Queste società approfittano così di attività economiche in nazioni dove i regolamenti e i controlli sono meno severi e i rischi più elevati che nella UE stessa, conclude l’inchiesta elaborata dalla OnG svizzera Public Eye (Occhio Pubblico) in collaborazione con Unearthed, cellula di ricerca della Gran Bretagna. Lo studio, i cui risultati iniziali sono stati resi noti all’inizio del 2020, torna ad occupare oggi lo spazio mediatico con i suoi dettagli  diffusi a fine settembre.

 

Una indagine intelligente

Per evitare le risposte edulcorate delle multinazionali agrochimiche, per mesi i ricercatori delle due OnG hanno chiesto informazioni direttamente all’Agenzia Europea dei Prodotti Chimici (ECHA), incaricata di regolare le sostanze chimiche e biocide sul mercato continentale. L’agenzia esamina prodotti di questo tipo e osserva se rispettano le norme. Si dedica anche, in collaborazione con i governi nazionali, all’analisi delle sostanze più pericolose e, in certi paesi, identifica quelle che obbligano ad una maggiore gestione dei rischi per proteggere le persone e l’ambiente. Collabora anche con un centinaio di organizzazioni “accreditate” legate alla produzione, all’ambiente, accademiche e sindacali tra cui Greenpeace.

 

Attraverso la ECHA i ricercatori hanno potuto raccogliere migliaia di notifiche di esportazione, cioè i formulari che secondo la legislazione europea le società devono compilare quando si tratta di prodotti che contengono sostanze chimiche di cui è proibita la commercializzazione nell’Unione Europea. “Anche se a volte queste notifiche possono differire dai volumi effettivamente esportati, questa documentazione costituisce la fonte di informazione più completa” segnala lo studio.
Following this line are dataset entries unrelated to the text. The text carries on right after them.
(* ===== verification/OrderChat.v ===== *)
(** * Order and Communication: the chat follows the order

    Order publishes what happens to an order; Communication keeps a copy of who
    takes part in it and opens the chat by it. *)
From stdpp Require Import prelude gmap strings list relations sorting.
From Stdlib Require Import ZArith Lia.
From S2P Require Import Prelude.
From S2P Require Import GoLib.
From S2P Require Import GoText.
From S2P Require Import GoMail.
From S2P Require Import OrderTypes.
From S2P Require Import OrderPolicy.
From S2P Require Import OrderDB.
From S2P Require Import OrderStore.
From S2P Require Import OrderOutbox.
From S2P Require Import OrderInvariant.
From S2P Require Import OrderSteps.
From S2P Require Import OrderExamples.
From S2P Require Import OrderCalls.
From S2P Require Import OrderProperties.
From S2P Require Import CommunicationDB.
From S2P Require Import Communication.
From S2P Require Import CommunicationRuns.
From S2P Require Import CommunicationProperties.

Local Open Scope Z_scope.
Local Open Scope foc_scope.

Section composition.
  Context `{UUID, !UUIDLaws, !UUIDFold, Digest}.

(** The event is what Order's relay makes of a fact of its outbox. *)
Definition published (d : ODB) (e : OrderStatusChanged) : Prop :=
  ∃ row f, row ∈ outbox d ∧ fr_Kind row = StatusChanged
    ∧ ft_Kind f = fr_Kind row ∧ ft_OrderID f = fr_OrderID row ∧ ft_Revision f = fr_Revision row
    ∧ ft_Version f = fr_PayloadVersion row ∧ ft_Payload f = fr_Payload row
    ∧ encode f = Ok (MStatusChanged e).

Lemma published_fields d e :
  published d e → ∃ row, row ∈ outbox d ∧ fr_Kind row = StatusChanged
    ∧ sc_OrderId e = fr_OrderID row ∧ sc_Revision e = fr_Revision row ∧ sc_Status e = p_Status (fr_Payload row).
Proof.
  intros (row & f & Hin & Hk & Hfk & Ho & Hr & _ & Hp & He). exists row. split; [done|]. split; [done|].
  unfold encode in He. rewrite Hfk, Hk in He. inv_ok He. simplify_eq. cbn. by rewrite Ho, Hr, Hp.
Qed.

(** The relay publishes nothing else. *)
Lemma claimed_published token now until d d' f e :
  Claim token now until d = (Ok (Some f), d') → ft_Kind f = StatusChanged → encode f = Ok (MStatusChanged e) →
  published d e.
Proof.
  unfold Claim. destruct (ClaimOrderFact token until now d) as [[row d1]|] eqn:Hc; [|done].
  assert (∃ row0, row0 ∈ outbox d ∧ publication_only row0 row) as (row0 & Hin & Hpub).
  { unfold ClaimOrderFact in Hc. destruct (merge_sort _ _) as [|row0 l] eqn:Hs; [done|]. injection Hc as <- _.
    exists row0. split; [|done].
    assert (row0 ∈ row0 :: l) as Hm by set_solver. rewrite <- Hs, merge_sort_Permutation in Hm.
    by apply list_elem_of_filter in Hm as [_ ?]. }
  apply publication_fields in Hpub as (Eo & Er & Ek & Ev & Ep).
  destruct (audit d1 !! _) as [actor|]; [|done]. destruct (orders d1 !! _); [|done].
  destruct (unmarshal_snapshot _); [|done]. intros [= <- _] Hk He. cbn in Hk.
  exists row0. eexists. split; [done|]. split; [congruence|]. split_and!; [| | | | |exact He]; cbn; congruence.
Qed.

(** The last revision that changed the status, from revision [k] down. *)
Lemma last_change d id r (k : nat) a :
  order_ok d id r → audit d !! (id, Z.of_nat k + 1) = Some a →
  ∃ n b, n ≤ Z.of_nat k + 1 ∧ audit d !! (id, n) = Some b ∧ changes_status b
    ∧ ad_ResultingStatus b = ad_ResultingStatus a
    ∧ ∀ m c, n < m ≤ Z.of_nat k + 1 → audit d !! (id, m) = Some c → ¬ changes_status c.
Proof.
  intros Hok. revert a. induction k as [|k IH]; intros a Ha.
  - exists 1, a. split; [lia|]. split; [done|]. split.
    + destruct (oi_first _ _ _ Hok a Ha) as (_ & Hp & Hr). unfold changes_status. by rewrite Hp, Hr.
    + split; [done|]. intros m c Hm. lia.
  - replace (Z.of_nat (S k) + 1) with (Z.of_nat k + 1 + 1) in * by lia.
    destruct (decide (ad_PreviousStatus a = ad_ResultingStatus a)) as [Heq|Hch].
    2:{ exists (Z.of_nat k + 1 + 1), a. split_and!; [done..|]. intros m c Hm. lia. }
    assert (is_Some (audit d !! (id, Z.of_nat k + 1))) as [b Hb].
    { apply (oi_audit _ _ _ Hok). apply mk_is_Some, (oi_audit _ _ _ Hok) in Ha. lia. }
    destruct (IH b Hb) as (n & c & Hn & Hc & Hcc & Hcs & Hlater). exists n, c.
    pose proof (oi_chain _ _ _ Hok _ _ _ Hb Ha) as [Hprev _].
    split_and!; [lia|done|done|congruence|]. intros m x Hm Hx.
    destruct (decide (m = Z.of_nat k + 1 + 1)) as [->|]; [|apply (Hlater m x); [lia|done]].
    rewrite Ha in Hx. injection Hx as <-. by intros [].
Qed.

Lemma parseID_parses s t : parseID s = Ok t → uuid_parse s = Some t.
Proof. unfold parseID. destruct (uuid_parse s); [|done]. case_decide; [done|]. by intros [= ->]. Qed.

(** An event that Communication can store. *)
Definition deliverable (e : OrderStatusChanged) : Prop :=
  ∃ o, participants e = Some o ∧ storable o = true.

Lemma count_one p l : count p l = 1%nat → ∃ f, f ∈ l ∧ p f = true.
Proof.
  induction l as [|f l IH]; [done|]. change (f :: l) with ([f] ++ l). rewrite count_app.
  destruct (p f) eqn:Hp; [exists f; set_solver|]. unfold count at 1. cbn. rewrite Hp. cbn.
  intros (g & ? & ?)%IH. exists g. set_solver.
Qed.

(** C11: the chat follows the order. Let Order be in a reachable state and let
    Communication have received the published changes of status, all of those of
    the order among them, in any order and any number of times, while it did
    whatever else it does short of the cleanup. Then its copy of the order has the
    status that the order has. *)
Theorem chat_copy_follows_order d id row (es : list OrderStatusChanged) (ops : list Op) :
  rtc order_step empty_odb d → orders d !! id = Some row →
  (∀ e, e ∈ es → published d e ∧ deliverable e) →
  (∀ f, f ∈ outbox d → fr_OrderID f = id → fr_Kind f = StatusChanged →
     ∃ e, e ∈ es ∧ sc_OrderId e = id ∧ sc_Revision e = fr_Revision f) →
  (∀ e o, e ∈ es → participants e = Some o → ∃ now, OpSaveOrder o now ∈ ops) →
  (∀ o now, OpSaveOrder o now ∈ ops → ∃ e, e ∈ es ∧ participants e = Some o) →
  Forall (λ op, ¬ is_cleanup op) ops →
  ∃ p, order_participants (run ops empty_cdb) !! id = Some p
    ∧ op_Status p = status_name (r_Status row) ∧ op_Revision p ≤ r_Revision row.
Proof.
  intros HI%reachable_aggregate Hrow Hes Hall Hin Hout Hops. pose proof (inv_orders d HI _ _ Hrow) as Hok.
  destruct (trail_latest _ _ _ Hok) as (a & Ha & Hast).
  assert (1 ≤ r_Revision row) as Hrev by (apply mk_is_Some, (oi_audit _ _ _ Hok) in Ha; lia).
  destruct (last_change d id row (Z.to_nat (r_Revision row - 1)) a Hok) as (n & b & Hn & Hb & Hbc & Hbs & Hlater).
  { by replace (Z.of_nat (Z.to_nat (r_Revision row - 1)) + 1) with (r_Revision row) by lia. }
  replace (Z.of_nat (Z.to_nat (r_Revision row - 1)) + 1) with (r_Revision row) in * by lia.
  destruct (count_one _ _ (oi_announced _ _ _ Hok n b Hb Hbc)) as (f & Hf & Hfp).
  apply andb_prop in Hfp as [[Hfo%same_eq Hfr%Z.eqb_eq]%andb_prop Hfk%same_eq].
  assert (uuid_parse id = Some id) as Hid by apply parseID_parses, (ro_canonical _ _ (oi_row _ _ _ Hok)).
  (* The event of that revision was stored. *)
  destruct (Hall f Hf Hfo Hfk) as (e & He & Heo & Her).
  destruct (Hes e He) as [_ (o & Ho & Hst)]. destruct (Hin e o He Ho) as [now Hnow].
  pose proof (copy_at_least ops empty_cdb o now Hops Hnow Hst) as (p & Hp & Hle).
  assert (∀ e o, participants e = Some o → uuid_parse (sc_OrderId e) = Some (chat.ID o)
    ∧ chat.Revision o = sc_Revision e ∧ chat.Status o = status_name (sc_Status e)) as Hparts.
  { intros e' o' Hp'. unfold participants in Hp'. destruct (uuid_parse (sc_OrderId e')); [|done]. cbn in Hp'.
    destruct (uuid_parse (sc_RequesterId e')); [|done]. cbn in Hp'.
    destruct (match sc_CourierId e' with Some _ => _ | None => _ end); [|done]. by injection Hp' as <-. }
  destruct (Hparts e o Ho) as (Hoid & Horev & _). rewrite Heo, Hid in Hoid. injection Hoid as Hoid.
  rewrite <- Hoid in Hp. exists p. split; [done|].
  (* The copy comes from an event of a revision that changed the status. *)
  destruct (copy_saved _ _ _ _ Hp) as [Hp0|(o' & now' & Hop & Hoid' & ->)]; [cbn in Hp0; by rewrite lookup_empty in Hp0|].
  destruct (Hout o' now' Hop) as (e' & He' & Ho'). destruct (Hparts e' o' Ho') as (Hid' & Hrev' & Hst').
  destruct (Hes e' He') as [Hpub _]. apply published_fields in Hpub as (g & Hg & Hgk & Ego & Egr & Egs).
  destruct (inv_facts d HI g Hg) as (c & Hc & Hann).
  assert (fr_OrderID g = id) as Hgid.
  { destruct (an_order _ _ Hann) as [Hgo Hgp]. apply parseID_parses in Hgp.
    rewrite <- Hgo in Hgp. apply uuid_parse_canonical in Hgp.
    rewrite <- Ego, Hid' in Hgp. injection Hgp as Hgp. congruence. }
  rewrite Hgid in Hc. cbn. rewrite Hst', Egs, (an_status _ _ Hann), Hrev', Egr.
  assert (fr_Revision g = n) as Hgn.
  { pose proof (an_changes _ _ Hann) as Hcc. cbn in Hle. rewrite Hrev', Egr, Horev, Her, Hfr in Hle.
    destruct (decide (n < fr_Revision g)); [|lia]. exfalso. apply (Hlater (fr_Revision g) c); [|done|done].
    apply mk_is_Some, (oi_audit _ _ _ Hok) in Hc. lia. }
  rewrite Hgn in *. rewrite Hb in Hc. injection Hc as <-. split; [congruence|lia].
Qed.
End composition.

(** ** A run: the completed order, its events delivered newest first, then again *)

Definition claimed_fact (row : FactRow) : OrderOutbox.Fact := {|
  ft_ID := fr_EventID row; ft_OrderID := fr_OrderID row; ft_Kind := fr_Kind row; ft_LeaseToken := EmptyString;
  ft_ActorKind := System; ft_PickupName := "Fine Food"; ft_ActorID := None; ft_Revision := fr_Revision row;
  ft_Version := fr_PayloadVersion row; ft_Payload := fr_Payload row |}.
Definition event_of (row : FactRow) : option OrderStatusChanged :=
  if same (fr_Kind row) StatusChanged then
    match encode (claimed_fact row) with Ok (MStatusChanged e) => Some e | _ => None end
  else None.
Definition ex_events : list OrderStatusChanged := omap event_of (outbox d_completed).
Definition ex_deliveries : list Op :=
  (λ o, OpSaveOrder o ex_noon) <$> omap participants (rev ex_events ++ ex_events).

Lemma event_of_published row e : row ∈ outbox d_completed → event_of row = Some e → published d_completed e.
Proof.
  intros Hin. unfold event_of. destruct (same _ _) eqn:Hk; [|done]. apply same_eq in Hk.
  destruct (encode _) as [[]|] eqn:He; [|done..]. intros [= <-]. exists row, (claimed_fact row). by split_and!.
Qed.

(** Every change of status was encoded, for the order and revision of its fact, and
    can be stored. *)
Lemma ex_events_check :
  forallb (λ row, negb (same (fr_Kind row) StatusChanged)
    || match event_of row with
       | Some e => same (sc_OrderId e) (fr_OrderID row) && (sc_Revision e =? fr_Revision row)
                   && match participants e with Some o => storable o | None => false end
       | None => false
       end) (outbox d_completed) = true.
Proof. vm_compute. reflexivity. Qed.
Lemma ex_event row :
  row ∈ outbox d_completed → fr_Kind row = StatusChanged →
  ∃ e o, event_of row = Some e ∧ sc_OrderId e = fr_OrderID row ∧ sc_Revision e = fr_Revision row
    ∧ participants e = Some o ∧ storable o = true.
Proof.
  intros Hin Hk. pose proof ex_events_check as Hall. rewrite forallb_forall in Hall.
  specialize (Hall row (proj1 (list_elem_of_In _ _) Hin)). rewrite Hk, same_refl in Hall. cbn [negb orb] in Hall.
  destruct (event_of row) as [e|]; [|done].
  apply andb_prop in Hall as [[?%same_eq ?%Z.eqb_eq]%andb_prop Hp].
  destruct (participants e) as [o|] eqn:Ho; [|done]. by exists e, o.
Qed.
Lemma event_of_kind row e : event_of row = Some e → fr_Kind row = StatusChanged.
Proof. unfold event_of. destruct (same _ _) eqn:Hk; [|done]. by apply same_eq in Hk. Qed.

Lemma chat_copy_follows_order_witness :
  ∃ p, order_participants (run ex_deliveries empty_cdb) !! the_order = Some p
    ∧ op_Status p = "completed" ∧ op_Revision p ≤ r_Revision (row_in d_completed).
Proof.
  apply (chat_copy_follows_order d_completed the_order _ ex_events ex_deliveries reach_completed row_completed).
  - intros e (row & Hin & He)%list_elem_of_omap. split; [by eapply event_of_published|].
    destruct (ex_event row Hin (event_of_kind _ _ He)) as (e' & o & He' & _ & _ & Ho & Hs).
    rewrite He in He'. injection He' as <-. by exists o.
  - intros f Hf <- Hk. destruct (ex_event f Hf Hk) as (e & o & He & Ho & Hr & _). exists e.
    split; [apply list_elem_of_omap; eauto|done].
  - intros e o He Ho. exists ex_noon. unfold ex_deliveries. apply list_elem_of_fmap. exists o. split; [done|].
    apply list_elem_of_omap. exists e. split; [|done]. apply elem_of_app. by right.
  - intros o now (o' & [= -> ->] & (e & He & Ho)%list_elem_of_omap)%list_elem_of_fmap. exists e. split; [|done].
    apply elem_of_app in He as [He|He]; [|done].
    rewrite list_elem_of_In in He. apply in_rev in He. by apply list_elem_of_In.
  - unfold ex_deliveries. apply Forall_fmap, Forall_true. by intros o [].
Defined.
(** * The result cache of the MatchLearn backend ([backend/cache.py])

    A shallow embedding of the [LRUCache] class, of its key derivation and of
    the two memoizing decorators [cache_llm_result] and [cache_api_response],
    followed by the properties of the caching layer.

    Conventions of the embedding:
    - Python values are the inductive [pyval]; text is a [string] whose
      characters stand for the code points U+0000..U+00FF; floating point
      numbers and tuples are not modelled; a dictionary has text keys and is
      the list of its items in insertion order.
    - A call that can raise returns an [outcome].
    - [datetime] values are microseconds since 0001-01-01T00:00:00 as [Z];
      each reading of [datetime.now()] is a parameter of the operation that
      makes it, so every theorem holds whatever the clock shows.
    - A Python object that is mutated in place ([self.cache], the two global
      cache instances) is a value threaded through the operations; argument
      and result values are immutable.
    - An awaited call runs to completion before the next operation starts:
      coroutines are not interleaved.
    - Integers are printed in full, whatever their number of digits. *)

From Stdlib Require Import ZArith List String Ascii Bool Lia Permutation.
From Stdlib Require Import DecimalString DecimalPos DecimalZ OrdersEx RelationClasses.
Import ListNotations.
Open Scope string_scope.
Open Scope Z_scope.

Set Implicit Arguments.
Set Warnings "-register-all".

(* ------------------------------------------------------------------ *)
(** ** Exceptions and outcomes *)

Inductive exn : Type :=
| TypeError
| OverflowError
| Failure (msg : string).   (* whatever the wrapped operation raises *)

Inductive outcome (A : Type) : Type :=
| Ret (a : A)
| Raise (e : exn).

Arguments Ret {A} a.
Arguments Raise {A} e.

Definition bind {A B : Type} (m : outcome A) (k : A -> outcome B) : outcome B :=
  match m with
  | Ret a => k a
  | Raise e => Raise e
  end.

Notation "x <- m ;; k" := (bind m (fun x => k))
  (at level 61, m at next level, right associativity).

Section MapM.

Variables A B : Type.
Variable f : A -> outcome B.

(** A loop that stops at the first exception. *)
Fixpoint mapM (l : list A) : outcome (list B) :=
  match l with
  | [] => Ret []
  | x :: r => y <- f x ;; ys <- mapM r ;; Ret (y :: ys)
  end.

End MapM.

(* ------------------------------------------------------------------ *)
(** ** Python values *)

Inductive pyval : Type :=
| PNone
| PBool (b : bool)
| PInt (z : Z)
| PStr (s : string)
| PList (l : list pyval)
| PDict (d : list (string * pyval))
| PObj (repr : string).   (* any other object, with the text [str] gives it *)

Definition kwargs_t : Type := list (string * pyval).

Fixpoint lookup {V : Type} (k : string) (d : list (string * V)) : option V :=
  match d with
  | [] => None
  | (k', v) :: r => if String.eqb k k' then Some v else lookup k r
  end.

Definition contains {V : Type} (k : string) (d : list (string * V)) : bool :=
  match lookup k d with Some _ => true | None => false end.

Definition keys {V : Type} (d : list (string * V)) : list string := map fst d.

(** [bool(v)] *)
Definition truthy (v : pyval) : bool :=
  match v with
  | PNone => false
  | PBool b => b
  | PInt z => negb (z =? 0)
  | PStr s => negb (String.eqb s "")
  | PList l => match l with [] => false | _ => true end
  | PDict d => match d with [] => false | _ => true end
  | PObj _ => true
  end.

Definition is_none (v : pyval) : bool :=
  match v with PNone => true | _ => false end.

(** [isinstance(v, dict)] *)
Definition is_dict (v : pyval) : bool :=
  match v with PDict _ => true | _ => false end.

(** ["error" in v], for a dictionary [v] *)
Definition has_error_key (v : pyval) : bool :=
  match v with PDict d => contains "error" d | _ => false end.

(* ------------------------------------------------------------------ *)
(** ** [str] and [json.dumps(..., sort_keys=True)] *)

Definition str_of_int (z : Z) : string := NilZero.string_of_int (Z.to_int z).

Definition hex_digit (n : Z) : ascii :=
  if n <? 10 then ascii_of_N (Z.to_N (48 + n)) else ascii_of_N (Z.to_N (87 + n)).

Definition code (c : ascii) : Z := Z.of_N (N_of_ascii c).

Definition chr (n : Z) : ascii := ascii_of_N (Z.to_N n).

Definition str1 (c : ascii) : string := String c EmptyString.

(** One character of [encode_basestring_ascii]: backslash, double quote and
    everything outside [' '..'~'] are escaped. *)
Definition escape_char (c : ascii) : string :=
  let n := code c in
  if n =? 92 then "\\"
  else if n =? 34 then String (chr 92) (str1 (chr 34))
  else if n =? 8 then "\b"
  else if n =? 12 then "\f"
  else if n =? 10 then "\n"
  else if n =? 13 then "\r"
  else if n =? 9 then "\t"
  else if (32 <=? n) && (n <=? 126) then str1 c
  else "\u00" ++ String (hex_digit (n / 16)) (str1 (hex_digit (n mod 16))).

Fixpoint escape (s : string) : string :=
  match s with
  | EmptyString => EmptyString
  | String c r => escape_char c ++ escape r
  end.

Definition quote (s : string) : string :=
  str1 (chr 34) ++ escape s ++ str1 (chr 34).

(** [sep.join(parts)] *)
Fixpoint join (sep : string) (parts : list string) : string :=
  match parts with
  | [] => ""
  | [p] => p
  | p :: r => p ++ sep ++ join sep r
  end.

(** Order of Python text: lexicographic on code points. *)
Definition str_le (a b : string) : bool :=
  match String_as_OT.compare a b with Gt => false | _ => true end.

(** [sorted(d.items())]: the keys of a dictionary are distinct, so the
    comparison of two items is decided by their keys.  Python's sort is
    stable; so is this insertion sort. *)
Fixpoint insert_item {V : Type} (x : string * V) (l : list (string * V))
  : list (string * V) :=
  match l with
  | [] => [x]
  | h :: t => if str_le (fst x) (fst h) then x :: l else h :: insert_item x t
  end.

Fixpoint sorted_items {V : Type} (l : list (string * V)) : list (string * V) :=
  match l with
  | [] => []
  | x :: r => insert_item x (sorted_items r)
  end.

Definition dumps_member (kv : string * string) : string :=
  quote (fst kv) ++ ": " ++ snd kv.

(** [json.dumps(v, sort_keys=True)] with the default separators.  The
    members of a dictionary are serialised and then put in key order; an
    object that is not JSON serialisable raises [TypeError] wherever it
    occurs. *)
Fixpoint dumps (v : pyval) : outcome string :=
  match v with
  | PNone => Ret "null"
  | PBool true => Ret "true"
  | PBool false => Ret "false"
  | PInt z => Ret (str_of_int z)
  | PStr s => Ret (quote s)
  | PList l =>
      parts <- mapM dumps l ;;
      Ret ("[" ++ join ", " parts ++ "]")
  | PDict d =>
      members <- mapM (fun kv => s <- dumps (snd kv) ;; Ret (fst kv, s)) d ;;
      Ret ("{" ++ join ", " (map dumps_member (sorted_items members)) ++ "}")
  | PObj _ => Raise TypeError
  end.

(** The text a value contributes to the key: [str(v)] for a scalar and for
    any other object, [json.dumps(v, sort_keys=True)] for a list or a
    dictionary.  The positional loop and the f-string of the keyword loop
    make the same choice. *)
Definition part (v : pyval) : outcome string :=
  match v with
  | PNone => Ret "None"
  | PBool true => Ret "True"
  | PBool false => Ret "False"
  | PInt z => Ret (str_of_int z)
  | PStr s => Ret s
  | PList _ | PDict _ => dumps v
  | PObj r => Ret r
  end.

(* ------------------------------------------------------------------ *)
(** ** [hashlib.md5(...).hexdigest()] *)

Module MD5.

Definition mask32 : Z := 0xFFFFFFFF.

Definition add32 (a b : Z) : Z := Z.land (a + b) mask32.

Definition not32 (a : Z) : Z := Z.lxor a mask32.

Definition rotl32 (x c : Z) : Z :=
  Z.lor (Z.land (Z.shiftl x c) mask32) (Z.shiftr x (32 - c)).

Definition shifts : list Z :=
  [7; 12; 17; 22; 7; 12; 17; 22; 7; 12; 17; 22; 7; 12; 17; 22;
   5; 9; 14; 20; 5; 9; 14; 20; 5; 9; 14; 20; 5; 9; 14; 20;
   4; 11; 16; 23; 4; 11; 16; 23; 4; 11; 16; 23; 4; 11; 16; 23;
   6; 10; 15; 21; 6; 10; 15; 21; 6; 10; 15; 21; 6; 10; 15; 21].

Definition sines : list Z :=
  [0xd76aa478; 0xe8c7b756; 0x242070db; 0xc1bdceee;
   0xf57c0faf; 0x4787c62a; 0xa8304613; 0xfd469501;
   0x698098d8; 0x8b44f7af; 0xffff5bb1; 0x895cd7be;
   0x6b901122; 0xfd987193; 0xa679438e; 0x49b40821;
   0xf61e2562; 0xc040b340; 0x265e5a51; 0xe9b6c7aa;
   0xd62f105d; 0x02441453; 0xd8a1e681; 0xe7d3fbc8;
   0x21e1cde6; 0xc33707d6; 0xf4d50d87; 0x455a14ed;
   0xa9e3e905; 0xfcefa3f8; 0x676f02d9; 0x8d2a4c8a;
   0xfffa3942; 0x8771f681; 0x6d9d6122; 0xfde5380c;
   0xa4beea44; 0x4bdecfa9; 0xf6bb4b60; 0xbebfbc70;
   0x289b7ec6; 0xeaa127fa; 0xd4ef3085; 0x04881d05;
   0xd9d4d039; 0xe6db99e5; 0x1fa27cf8; 0xc4ac5665;
   0xf4292244; 0x432aff97; 0xab9423a7; 0xfc93a039;
   0x655b59c3; 0x8f0ccc92; 0xffeff47d; 0x85845dd1;
   0x6fa87e4f; 0xfe2ce6e0; 0xa3014314; 0x4e0811a1;
   0xf7537e82; 0xbd3af235; 0x2ad7d2bb; 0xeb86d391].

Record regs : Type := Regs { ra : Z; rb : Z; rc : Z; rd : Z }.

Definition init : regs :=
  Regs 0x67452301 0xefcdab89 0x98badcfe 0x10325476.

(** Message padding: a 1 bit, zeros up to 56 modulo 64 bytes, then the
    bit length as a 64-bit little-endian number. *)
Fixpoint le_bytes (n : nat) (x : Z) : list Z :=
  match n with
  | O => []
  | S n' => Z.land x 255 :: le_bytes n' (Z.shiftr x 8)
  end.

Definition pad (msg : list Z) : list Z :=
  let len := Z.of_nat (List.length msg) in
  let zeros := Z.to_nat ((55 - len) mod 64) in
  (msg ++ [128] ++ repeat 0 zeros ++ le_bytes 8 (Z.land (8 * len) (2 ^ 64 - 1)))%list.

Fixpoint le_words (n : nat) (bytes : list Z) : list Z :=
  match n, bytes with
  | S n', b0 :: b1 :: b2 :: b3 :: r =>
      (b0 + Z.shiftl b1 8 + Z.shiftl b2 16 + Z.shiftl b3 24) :: le_words n' r
  | _, _ => []
  end.

Definition round (m : list Z) (r : regs) (i : Z) : regs :=
  let '(Regs a b c d) := r in
  let f :=
    if i <? 16 then Z.lor (Z.land b c) (Z.land (not32 b) d)
    else if i <? 32 then Z.lor (Z.land d b) (Z.land (not32 d) c)
    else if i <? 48 then Z.lxor b (Z.lxor c d)
    else Z.lxor c (Z.lor b (not32 d)) in
  let g :=
    if i <? 16 then i
    else if i <? 32 then (5 * i + 1) mod 16
    else if i <? 48 then (3 * i + 5) mod 16
    else (7 * i) mod 16 in
  let idx := Z.to_nat i in
  let f' := add32 (add32 (add32 f a) (nth idx sines 0)) (nth (Z.to_nat g) m 0) in
  Regs d (add32 b (rotl32 f' (nth idx shifts 0))) b c.

Definition rounds : list Z := map Z.of_nat (seq 0 64).

Definition block (r : regs) (chunk : list Z) : regs :=
  let m := le_words 16 chunk in
  let r' := fold_left (round m) rounds r in
  Regs (add32 (ra r) (ra r')) (add32 (rb r) (rb r'))
       (add32 (rc r) (rc r')) (add32 (rd r) (rd r')).

Fixpoint blocks (n : nat) (r : regs) (bytes : list Z) : regs :=
  match n with
  | O => r
  | S n' => blocks n' (block r (firstn 64 bytes)) (skipn 64 bytes)
  end.

Definition digest (msg : list Z) : list Z :=
  let p := pad msg in
  let r := blocks (List.length p / 64) init p in
  (le_bytes 4 (ra r) ++ le_bytes 4 (rb r) ++ le_bytes 4 (rc r) ++ le_bytes 4 (rd r))%list.

Fixpoint hex (bytes : list Z) : string :=
  match bytes with
  | [] => EmptyString
  | b :: r => String (hex_digit (b / 16)) (String (hex_digit (b mod 16)) (hex r))
  end.

End MD5.

(** [s.encode()]: UTF-8, one byte below U+0080 and two from there to U+00FF. *)
Fixpoint encode (s : string) : list Z :=
  match s with
  | EmptyString => []
  | String c r =>
      let n := code c in
      if n <? 128 then n :: encode r
      else (192 + n / 64) :: (128 + n mod 64) :: encode r
  end.

Definition md5_hexdigest (s : string) : string := MD5.hex (MD5.digest (encode s)).

(* ------------------------------------------------------------------ *)
(** ** Key derivation: [LRUCache._generate_key] *)

Definition kw_part (kv : string * pyval) : outcome string :=
  s <- part (snd kv) ;; Ret (fst kv ++ ":" ++ s).

(** The text that is hashed: the parts of the positional arguments, then
    those of the keyword arguments in the order of their names, joined by a
    pipe. *)
Definition key_string (args : list pyval) (kwargs : kwargs_t) : outcome string :=
  pos <- mapM part args ;;
  kws <- mapM kw_part (sorted_items kwargs) ;;
  Ret (join "|" (pos ++ kws)%list).

Definition _generate_key (args : list pyval) (kwargs : kwargs_t) : outcome string :=
  s <- key_string args kwargs ;; Ret (md5_hexdigest s).

(* ------------------------------------------------------------------ *)
(** ** Dates and durations *)

(** [datetime.max], 9999-12-31T23:59:59.999999, in microseconds. *)
Definition datetime_max : Z := 3652059 * 86400 * 1000000 - 1.

Definition valid_datetime (t : Z) : Prop := 0 <= t <= datetime_max.

(** [timedelta(seconds=ttl)], in microseconds: a number of seconds whose
    days exceed 999999999 in magnitude overflows, a value that is not a
    number is a type error. *)
Definition timedelta_seconds (ttl : pyval) : outcome Z :=
  match ttl with
  | PInt s =>
      if (-999999999 <=? s / 86400) && (s / 86400 <=? 999999999)
      then Ret (s * 1000000) else Raise OverflowError
  | PBool b => Ret (if b then 1000000 else 0)
  | _ => Raise TypeError
  end.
Risultato: le due OnG sono riuscite a compilare una cartografia finora inedita delle esportazioni di pesticidi proibiti che partono dai diversi paesi della UE. Hanno identificato un totale di 41 prodotti di questa categoria, dei quali sono riconosciuti ufficialmente alcuni degli effetti più gravi: tossicità acuta, malformazioni genetiche, problemi riproduttivi o del sistema ormonale, cancro, contaminazione delle fonti d’acqua potabile, impatti negativi sugli ecosistemi.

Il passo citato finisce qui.